Go line by line through the data below and work out how many lines contain "ProcessExpiredMarks"; the answer is that number alone.

__EXERCISE INPUT__.

══════

(** ** Completion *)

Definition count_failed (m : MigrationManager) : MigrationManager :=
  let s := stats_ m in
  set_stats (mkMigrationStats (stat_copy_submitted s) (stat_copy_completed s) (u64 (stat_copy_failed s + 1))
               (stat_copy_cancelled s) (stat_marks_added s) (stat_marks_cleared s)) m.
Definition count_completed (m : MigrationManager) : MigrationManager :=
  let s := stats_ m in
  set_stats (mkMigrationStats (stat_copy_submitted s) (u64 (stat_copy_completed s + 1)) (stat_copy_failed s)
               (stat_copy_cancelled s) (stat_marks_added s) (stat_marks_cleared s)) m.
Definition count_cancelled (m : MigrationManager) : MigrationManager :=
  let s := stats_ m in
  set_stats (mkMigrationStats (stat_copy_submitted s) (stat_copy_completed s) (stat_copy_failed s)
               (u64 (stat_copy_cancelled s + 1)) (stat_marks_added s) (stat_marks_cleared s)) m.

(** Target deleted, task removed, counted. *)
Definition discard_task (count : MigrationManager -> MigrationManager) (c : CopyTaskContext) : prog unit :=
  let! _ := SubmitTargetLocationDelete c in
  let! _ := on_table (RemoveActiveTaskLocked (ctx_key c)) in
  update count.

Definition CompleteCopyTaskAsFailed (c : CopyTaskContext) : prog unit := discard_task count_failed c.
Definition CompleteCancelledTask (c : CopyTaskContext) : prog unit := discard_task count_cancelled c.

Definition IsSourceLocationServing (c : CopyTaskContext) : prog bool :=
  let! found := ask (q_indexer (ct_instance c)) in
  if negb found then Ret false
  else
    let! (ec, maps) := ask (q_get_location (ct_instance c) (ct_block c)) in
    Ret (bool_decide (ec = EC_OK) &&
         match maps with
         | [] => false
         | locs :: _ =>
             match locs !! ct_src_location_id c with
             | Some (Some l) => bool_decide (status l = CLS_SERVING) && (create_time l =? ct_src_create_time c)
             | _ => false
             end
         end).

Definition OnTaskSuccess (k : TaskKey) : prog unit :=
  let! (claim, task) := on_table (ClaimForCompletionLocked k) in
  match claim, task with
  | kWasCancelling, Some c => CompleteCancelledTask c
  | kClaimedRunning, Some c =>
      let! serving := IsSourceLocationServing c in
      if negb serving then CompleteCopyTaskAsFailed c
      else
        let! found := ask (q_indexer (ct_instance c)) in
        let! promoted := if found then ask (q_promote (ct_instance c) (ct_block c) (ct_dst_location_id c)) else Ret false in
        if negb promoted then CompleteCopyTaskAsFailed c
        else
          let! _ := if bool_decide (ct_mark_target c = "") then Ret tt
                    else ask (q_clear_mark (ct_instance c) (ct_block c) (ct_mark_target c) (ct_mark_deadline_ms c)) in
          let! _ := if bool_decide (ct_retention c = MIGRATION_RETENTION_DELETE_SOURCE) then SubmitSourceLocationDelete c else Ret tt in
          let! _ := on_table (RemoveActiveTaskLocked k) in
          update count_completed
  | _, _ => Ret tt
  end.

Definition OnTaskFailed (k : TaskKey) : prog unit :=
  let! (claim, task) := on_table (ClaimForCompletionLocked k) in
  match claim, task with
  | kWasCancelling, Some c => CompleteCancelledTask c
  | kClaimedRunning, Some c => CompleteCopyTaskAsFailed c
  | _, _ => Ret tt
  end.

(** ** The monitor *)

Definition ProcessExpiredMarks : prog unit :=
  let! now_ms := ask q_now_ms in
  let! expired := locked (fun m => let '(out, rest) := take_expired now_ms (mark_expiry_queue_ m) in (out, set_expiry rest m)) in
  let! _ := for_each (fun e => ask (q_clear_mark (em_instance e) (em_block e) (em_target e) (em_deadline_ms e))) expired in
  Ret tt.

Definition pop_pending (m : MigrationManager) : option PendingCopy * MigrationManager :=
  match pending_copies_ m with
  | [] => (None, m)
  | p :: ps => (Some p, set_pending ps m)
  end.

(** One turn of [MonitorLoop]. *)
Definition monitor_turn : prog unit :=
  let! _ := ProcessExpiredMarks in
  let! cell := locked pop_pending in
  match cell with
  | None => Ret tt
  | Some p =>
      let! status := ask (q_poll (pc_future p)) in
      match status with
      | None => update (fun m => set_pending (pending_copies_ m ++ [p]) m)
      | Some EC_OK => OnTaskSuccess (pending_key p)
      | Some _ => OnTaskFailed (pending_key p)
      end
  end.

══════

__ANSWER FOR THIS EXERCISE__.
2